Akkawat Ruammaitree*ab, Kanyaporn Praphanwonga and Arunocha Taiphola
aDepartment of Physics, Faculty of Science and Technology, Thammasat University, Pathum Thani 12120, Thailand. E-mail: akkawat@tu.ac.th
bThammasat University Research Unit in Synthesis and Applications of Graphene, Thammasat University, Pathum Thani 12120, Thailand

Received 1st July 2023 , Accepted 26th July 2023

First published on 7th August 2023


Abstract

Graphene quantum dots (GQDs) have attracted attention from researchers owing to their outstanding properties, such as chemical inertness, stable photoluminescence (PL), biocompatibility, and low toxicity, which make them suitable for bioimaging, optoelectronic device, sensor, and others.
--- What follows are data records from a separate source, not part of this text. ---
Definition w_utxo_chains : list Chain :=
  [UtxoChain "0" the_helper UtxoDeposit.sample_node ["tss"%string] 6].
Definition w_agreed : Result (T:=UtxoSigningData) :=
  {| r_sigData := match cons_FormProposalData client "dst" params with Ok t => t | _ => None end;
     r_signers := Some []; r_err := None |}.
Definition w_group_key (_ : LocalPartySaveData) : res (@ECDSAPub SampleSigning.lib) := Ok tt.
Definition w_reshare : Outcome (res (option string)) :=
  reshare_utxo_RunE w_group_key w_s4 w_utxo_chains "0" "dst" 1 []
    {| rs_runDelay := 5; rs_cancelled := false; rs_connected := 2; rs_threshold := 2 |}
    (λ _, false) true None w_agreed (λ _, Some w_sig).

Lemma w_reshare_ok : w_reshare = Finished (Ok (Some "0xhash"%string)).
Proof. vm_compute. reflexivity. Qed.

Lemma reshare_utxo_reports_witness : ∃ d p tx,
  r_sigData w_agreed = Some d ∧ us_ProposalData d = Some p ∧ Deserialize (rp_SerializedTx p) = Some tx.
Proof.
  destruct (reshare_utxo_reports w_group_key w_s4 w_utxo_chains "0" "dst" 1 []
    {| rs_runDelay := 5; rs_cancelled := false; rs_connected := 2; rs_threshold := 2 |}
    (λ _, false) true None w_agreed (λ _, Some w_sig) "0xhash" w_reshare_ok)
    as (hl & sh & ac & ct & pb & ld & d & p & sgs & tx & tx' & _ & _ & _ & _ & _ & _ & _ & Hd & Hp & _ & Htx & _).
  exists d, p, tx. split; [exact Hd|]. split; [exact Hp|exact Htx].
Defined.

End reshare_witness.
At present, there are several studies that report the effect of the size of GQDs on their properties; however, but there is only a few studies that report the effect of the thickness of GQDs on their properties. It may be attributed to the difficulty to obtain the accurate information on the thickness of GQDs. In this study, we demonstrate the facile and one-step hydrothermal synthesis of monolayer and bilayer n-doped graphene quantum dots (NGQDs) using sucrose as a carbon source. UV-visible and PL spectra show the quantum yield of the NGQDs is 4.9 times higher than that of the GQDs. Besides, the NGQDs exhibit sensitive PL for Ag+ ions. In addition, the thickness distribution and interlayer spacing of NGQDs are revealed by X-ray diffraction (XRD) curve fitting, which is calculated using a simple and accurate equation. The information on the structure of the NGQDs from the XRD curve fitting is in a good agreement with the Raman results. This accurate estimation of the structure of GQDs by XRD curve fitting using the simple equation may extend the limits of GDQ study.


Introduction

Graphene is a two-dimensional layer that comprises carbon atoms arranged in a hexagonal honeycomb lattice. Graphene has no band gap due to a contact between valence and conduction bands at the Dirac point. However, the band gap of graphene appears when its lateral dimension reduces to less than 20 nm, which are known as graphene quantum dots (GQDs). GQDs have attracted attention from researchers owing to their outstanding properties, such as chemical inertness, stable photoluminescence (PL), biocompatibility, and low toxicity.1 These make them suitable for bioimaging,2 optoelectronic device,3 sensor4 and others. There are many studies on the synthesis of GQDs using various carbon sources, such as graphene oxide,5 carbon fibers,6 carbon black,7 and glucose.8 In 2022, Rocha et al. demonstrated the synthesis of GQDs using sucrose as a precursor of GQDs.9 Although sucrose is cheap, widely available, and non-toxic saccharide, the synthesis method of GDQs by Rocha et al. has many steps leading to the production of GQDs quite complicates. Besides, many reports revealed that nitrogen doping can enhance the PL intensity of GQDs, e.g. Santiago et al. synthesized nitrogen-doped GQDs (NGQDs) by irradiating graphene oxide and urea solution using an optical parametric oscillator.10 However, this method is not convenient for common laboratory because the optical parametric oscillator is not a common instrument. In addition, the preparation of graphene oxide has many steps and is time consuming. Moreover, this method is not suitable for large scale production with low cost. Hydrothermal synthesis is a general method that is widely used to synthesize single crystals owing to the facile, low-cost, and scalable production. Thus, the hydrothermal method is suitable for large scale production of NGQDs with low cost.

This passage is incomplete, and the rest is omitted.